En Bogotá, el proceso es complejo. El concejal Óscar Ramírez Vahos, cuestionó, por ejemplo, que los cambios no implicaron aumentar el número de cargos: el Distrito, de momento, mantiene 209 empleos para 203 inspecciones.
Según información del Distrito, que le envió al concejal en respuesta a un derecho de petición, el costo anual de las inspecciones es de COP 41 mil millones. No obstante, con la nueva ley será de casi COP 68 mil millones, es decir un aumento de casi COP 27.000 millones (más del 65 %).
“Los cargos hoy exigen mayor formación, entendiendo que las funciones podrían equipararse a funciones jurisdiccionales, por el carácter de los procesos que se adelantan en estas inspecciones, exigiendo profesionalización en los inspectores. Pero es importante precisar que Bogotá no aumentó el número de cargos como consecuencia de la transformación”, indicó Ramírez Vahos a El Espectador.

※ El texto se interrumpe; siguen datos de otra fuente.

(** The motor part of [setup]. *)
Lemma setup_motors_run (s : Script) :
  exists m12 m13 m14,
    (serial_println "✓ L91 Motor Controller ready" ;;
     sys_delay 500 ;;
     serial_println (nl ++ "Initializing Robstride motors...") ;;
     setup_motor "Motor 12 (0x0C): " MOTOR_12_CAN_ID ;;
     setup_motor "Motor 13 (0x0D): " MOTOR_13_CAN_ID ;;
     setup_motor "Motor 14 (0x0E): " MOTOR_14_CAN_ID ;;
     setRGB 0 1 1)%sys s =
    Some (tt, motor_script (motor_script (motor_script s)),
          motors_events m12 m13 m14) /\
    sys_frames (motors_events m12 m13 m14) = boot_frames [0x0C; 0x0D; 0x0E] s /\
    led_writes (motors_events m12 m13 m14) =
      [(redPin, 0); (greenPin, 1); (bluePin, 1)] /\
    duties (motors_events m12 m13 m14) = [] /\
    mpu_settings (motors_events m12 m13 m14) = [] /\
    twai_calls (motors_events m12 m13 m14) = [] /\
    probes (motors_events m12 m13 m14) = [] /\
    ~ In "No I2C devices found!"%string (lines (motors_events m12 m13 m14)).
Proof.
  destruct (setup_motor_run "Motor 12 (0x0C): " MOTOR_12_CAN_ID s)
    as (e1 & R1 & F1 & A1 & B1 & C1 & D1 & P1 & N1).
  destruct (setup_motor_run "Motor 13 (0x0D): " MOTOR_13_CAN_ID (motor_script s))
    as (e2 & R2 & F2 & A2 & B2 & C2 & D2 & P2 & N2).
  destruct (setup_motor_run "Motor 14 (0x0E): " MOTOR_14_CAN_ID
              (motor_script (motor_script s)))
    as (e3 & R3 & F3 & A3 & B3 & C3 & D3 & P3 & N3).
  exists e1, e2, e3.
  split.
  { do 3 (erewrite sbind_run by reflexivity; cbv beta).
    erewrite sbind_run by exact R1. cbv beta.
    erewrite sbind_run by exact R2. cbv beta.
    erewrite sbind_run by exact R3. cbv beta.
    reflexivity. }
  unfold motors_events, sys_frames, link_events, led_writes, duties,
    mpu_settings, twai_calls, probes, lines in *.
  rewrite !flat_map_app.
  rewrite A1, A2, A3, B1, B2, B3, C1, C2, C3, D1, D2, D3, P1, P2, P3.
  cbn [flat_map app frames]. rewrite !frames_app, F1, F2, F3.
  cbn [frames]. rewrite ?app_nil_r.
  split.
  { rewrite (boot_frames_cons 0x0C [0x0D; 0x0E] s),
      (boot_frames_cons 0x0D [0x0E] (motor_script s)). reflexivity. }
  repeat split.
  intros H. cbn [In] in H. rewrite ?in_app_iff in H. cbn [In] in H.
  repeat match goal with
         | H : _ \/ _ |- _ => destruct H
         | H : False |- _ => exact H
         | H : _ = _ |- _ => discriminate H
         end; auto.
Qed.

Lemma setup_run (hw : Board) (s : Script) :
  exists motors,
    setup hw s =
      Some (mpu_begin hw, motor_script (motor_script (motor_script s)),
            setup_events hw motors) /\
    sys_frames motors = boot_frames [0x0C; 0x0D; 0x0E] s /\
    led_writes motors = [(redPin, 0); (greenPin, 1); (bluePin, 1)] /\
    duties motors = [] /\ mpu_settings motors = [] /\
    twai_calls motors = [] /\ probes motors = [] /\
    ~ In "No I2C devices found!"%string (lines motors).
Proof.
  destruct (setup_motors_run s) as (m12 & m13 & m14 & Rm & Fm).
  exists (motors_events m12 m13 m14). split; [| exact Fm].
  unfold setup.
  do 14 (erewrite sbind_run by reflexivity; cbv beta).
  erewrite sbind_run by apply scan_run. cbv beta.
  erewrite sbind_run by (apply if_run; reflexivity). cbv beta.
  do 2 (erewrite sbind_run by reflexivity; cbv beta).
  erewrite sbind_run by (apply if_run; reflexivity). cbv beta.
  erewrite sbind_run by reflexivity. cbv beta.
  erewrite sbind_run by apply initCAN_run. cbv beta.
  erewrite sbind_run by (apply if_run; reflexivity). cbv beta.
  do 2 (erewrite sbind_run by reflexivity; cbv beta).
  cbv iota.
  erewrite sbind_run by exact Rm. cbv beta.
  do 7 (erewrite sbind_run by reflexivity; cbv beta).
  cbn [prepend sret].
  replace (if mpu_begin hw then true else false) with (mpu_begin hw)
    by now destruct (mpu_begin hw).
  reflexivity.
Qed.

(** What [setup] shows besides its motor part. *)

Ltac setup_observation hw :=
  let S1 := fresh in let S2 := fresh in let S3 := fresh in let S4 := fresh in
  let S5 := fresh in let S6 := fresh in let S7 := fresh in
  destruct (scan_events_quiet hw scan_addresses)
    as (S1 & S2 & S3 & S4 & S5 & S6 & S7);
  unfold setup_events, sys_frames, link_events, led_writes, duties,
    mpu_settings, twai_calls, probes, lines in *;
  rewrite !flat_map_app;
  rewrite ?S1, ?S2, ?S3, ?S4, ?S5, ?S6, ?S7;
  destruct (scan_count hw scan_addresses 0 =? 0), (mpu_begin hw),
    (twai_install_ok hw), (twai_start_ok hw);
  cbn [flat_map app andb frames];
  rewrite ?frames_app, ?app_nil_r; cbn [frames]; rewrite ?app_nil_r.

Lemma setup_events_frames (hw : Board) (motors : list SysEvent) :
  sys_frames (setup_events hw motors) = sys_frames motors.
Proof. setup_observation hw; reflexivity. Qed.

Lemma setup_events_led (hw : Board) (motors : list SysEvent) :
  led_writes (setup_events hw motors) =
  [(redPin, 0); (greenPin, 1); (bluePin, 0)]
  ++ (if twai_install_ok hw && twai_start_ok hw
      then [(redPin, 0); (greenPin, 0); (bluePin, 1)]
      else [(redPin, 1); (greenPin, 0); (bluePin, 0)])
  ++ led_writes motors.
Proof. setup_observation hw; reflexivity. Qed.

Lemma setup_events_duties (hw : Board) (motors : list SysEvent) :
  duties (setup_events hw motors) = duties motors ++ [pulse_duty 1500].
Proof. setup_observation hw; reflexivity. Qed.

Lemma setup_events_mpu (hw : Board) (motors : list SysEvent) :
  mpu_settings (setup_events hw motors) =
  (if mpu_begin hw
   then [AccelerometerRange8G; GyroRange500Deg; FilterBandwidth21Hz]
   else [])
  ++ mpu_settings motors.
Proof. setup_observation hw; reflexivity. Qed.

Lemma setup_events_twai (hw : Board) (motors : list SysEvent) :
  twai_calls (setup_events hw motors) =
  (SysTwaiInstall (twai_install_ok hw) ::
   if twai_install_ok hw then [SysTwaiStart (twai_start_ok hw)] else [])
  ++ twai_calls motors.
Proof. setup_observation hw; reflexivity. Qed.

Lemma setup_events_probes (hw : Board) (motors : list SysEvent) :
  probes (setup_events hw motors) =
  map (fun a => (a, i2c_error hw a)) scan_addresses ++ probes motors.
Proof. setup_observation hw; reflexivity. Qed.

Lemma setup_events_lines (hw : Board) (motors : list SysEvent) :
  ~ In "No I2C devices found!"%string (lines motors) ->
  (In "No I2C devices found!"%string (lines (setup_events hw motors)) <->
   scan_count hw scan_addresses 0 = 0).
Proof.
  intros Nm.
  destruct (scan_events_quiet hw scan_addresses) as (_ & _ & _ & _ & _ & S6 & _).
  unfold setup_events, lines in *.
  rewrite !flat_map_app, S6.
  destruct (Z.eqb_spec (scan_count hw scan_addresses 0) 0) as [E | E].
  - split; [intros _; exact E | intros _].
    cbn [flat_map app In]. repeat (first [left; reflexivity | right]).
  - split; [intros H; exfalso | intros C; contradiction].
    destruct (mpu_begin hw), (twai_install_ok hw), (twai_start_ok hw);
      cbn [flat_map app andb In] in H; rewrite ?in_app_iff in H; cbn [In] in H;
      repeat match goal with
             | H : _ \/ _ |- _ => destruct H
             | H : False |- _ => exact H
             | H : _ = _ |- _ => discriminate H
             | H : In _ _ |- _ => exact (Nm H)
             end.
Qed.

Lemma scan_count_filter (hw : Board) (addresses : list Z) (devices : Z) :
  0 <= devices ->
  devices + Z.of_nat (List.length addresses) < 256 ->
  scan_count hw addresses devices =
  devices + Z.of_nat (List.length (filter (fun a => i2c_error hw a =? 0) addresses)).
Proof.
  unfold scan_count.
  revert devices. induction addresses as [| a rest IH]; intros devices H0 H.
  - cbn. lia.
  - cbn [fold_left filter List.length] in *.
    destruct (i2c_error hw a =? 0).
    + rewrite Z.mod_small by lia.
      rewrite (IH (devices + 1)) by lia. cbn [List.length]. lia.
    + rewrite (IH devices) by lia. reflexivity.
Qed.

Lemma scan_finds_nothing (hw : Board) :
  scan_count hw scan_addresses 0 = 0 <->
  (forall a, 1 <= a <= 126 -> i2c_error hw a <> 0).
Proof.
  rewrite scan_count_filter
    by (try change (List.length scan_addresses) with 126%nat; lia).
  assert (Hin : forall a, In a scan_addresses <-> 1 <= a <= 126).
  { intros a. unfold scan_addresses. rewrite in_map_iff. split.
    - intros (n & <- & Hn). apply in_seq in Hn. lia.
    - intros Ha. exists (Z.to_nat a). split; [lia |]. apply in_seq. lia. }
  split.
  - intros H a Ha E.
    assert (In a (filter (fun a => i2c_error hw a =? 0) scan_addresses)).
    { apply filter_In. split; [now apply Hin | now apply Z.eqb_eq]. }
    destruct (filter (fun a => i2c_error hw a =? 0) scan_addresses);
      [contradiction | cbn [List.length] in H; lia].
  - intros H.
    destruct (filter (fun a => i2c_error hw a =? 0) scan_addresses) as [| a r] eqn:F;
      [reflexivity | exfalso].
    assert (Ia : In a (filter (fun a => i2c_error hw a =? 0) scan_addresses))
      by (rewrite F; now left).
    apply filter_In in Ia. destruct Ia as [Ia Ea].
    apply (H a); [now apply Hin | now apply Z.eqb_eq].
Qed.

(** ** [setup] *)

(** X13. [setup] always runs to its end, whatever the hardware answers and
    the transport accepts, and returns [mpu.begin()]'s answer as
    [mpuInitialized].  On the motor link it sends, for the motors 0x0C,
    0x0D, 0x0E in this order, the activation frame, followed by the
    parameter frame exactly when the activation frame was written whole
    (a failed parameter load changes nothing for the motors after it). *)
Theorem setup_motor_protocol (hw : Board) (s : Script) :
  exists evs,
    setup hw s =
      Some (mpu_begin hw, motor_script (motor_script (motor_script s)), evs) /\
    sys_frames evs = boot_frames [0x0C; 0x0D; 0x0E] s.
Proof.
  destruct (setup_run hw s) as (motors & R & F & _).
  eexists. split; [exact R |].
  now rewrite setup_events_frames.
Qed.

(** X14. After [setup] the LED is cyan (red 0, green 1, blue 1), whatever
    it showed before and whatever failed on the way: the red of a failed
    CAN initialisation is overwritten by the time [setup] returns.  The
    servo has been set once, to the 1500 us pulse (duty 4915). *)
Theorem setup_final_indicators (hw : Board) (s : Script) (led : Z * Z * Z) :
  exists evs,
    sys_events_of (setup hw) s = Some evs /\
    led_after (led_writes evs) led = (0, 1, 1) /\
    duties evs = [4915].
Proof.
  destruct (setup_run hw s) as (motors & R & _ & L & D & _).
  unfold sys_events_of. rewrite R. eexists. split; [reflexivity |].
  rewrite setup_events_led, setup_events_duties, L, D.
  destruct led as [[r g] b].
  destruct (twai_install_ok hw && twai_start_ok hw); split; reflexivity.
Qed.

(** X15. The I2C scan of [setup] probes the addresses 1 to 126, each once
    and in increasing order (0 and 127 are never probed), and the line
    "No I2C devices found!" is printed exactly when none of them
    acknowledges. *)
Theorem setup_i2c_scan (hw : Board) (s : Script) :
  exists evs,
    sys_events_of (setup hw) s = Some evs /\
    probes evs = map (fun a => (a, i2c_error hw a)) (map Z.of_nat (seq 1 126)) /\
    (In "No I2C devices found!"%string (lines evs) <->
     forall a, 1 <= a <= 126 -> i2c_error hw a <> 0).
Proof.
  destruct (setup_run hw s) as (motors & R & _ & _ & _ & _ & _ & P & N).
  unfold sys_events_of. rewrite R. eexists. split; [reflexivity |].
  rewrite setup_events_probes, P, app_nil_r.
  split; [reflexivity |].
  rewrite (setup_events_lines hw motors N). apply scan_finds_nothing.
Qed.

(** X16. In [setup] the sensor is configured (accelerometer range, gyro
    range, filter bandwidth, in this order) exactly when [mpu.begin()]
    succeeded, and the CAN driver is started exactly when its installation
    succeeded: after a failed installation [twai_start] is not called. *)
Theorem setup_sensor_and_bus (hw : Board) (s : Script) :
  exists evs,
    sys_events_of (setup hw) s = Some evs /\
    mpu_settings evs =
      (if mpu_begin hw
       then [AccelerometerRange8G; GyroRange500Deg; FilterBandwidth21Hz]
       else []) /\
    twai_calls evs =
      SysTwaiInstall (twai_install_ok hw) ::
      (if twai_install_ok hw then [SysTwaiStart (twai_start_ok hw)] else []).
Proof.
  destruct (setup_run hw s) as (motors & R & _ & _ & _ & M & T & _).
  unfold sys_events_of. rewrite R. eexists. split; [reflexivity |].
  now rewrite setup_events_mpu, setup_events_twai, M, T, !app_nil_r.
Qed.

Y agregó que, “el riesgo es dignificar y profesionalizar al inspector sin resolver la capacidad instalada del sistema. Si continúa el mismo número de inspectores, con la misma demanda y sin suficiente apoyo administrativo, tecnológico y jurídico, un grado salarial mayor no necesariamente reducirá la demora en la resolución de los expedientes que se adelantan en estas inspecciones”.
Entre las necesidades que señalan deberían tener inspecciones son dotación de herramientas suficientes; indicadores que midan el inventario y antigüedad de expedientes; casos recibidos y resueltos mensualmente por inspector; tiempos promedio de decisión; número y tasa de conciliaciones exitosa; disponibilidad real de equipos interdisciplinarios, entre otros.
Más allá del cambio de denominación y el aumento salarial, le lupa está en si el Distrito logra traducir la profesionalización de los inspectores en una mejora medible del servicio. ”Existe el riesgo de que la reforma produzca un fortalecimiento del empleo sin una transformación equivalente de la atención al ciudadano”, cerró Ramírez Vahos.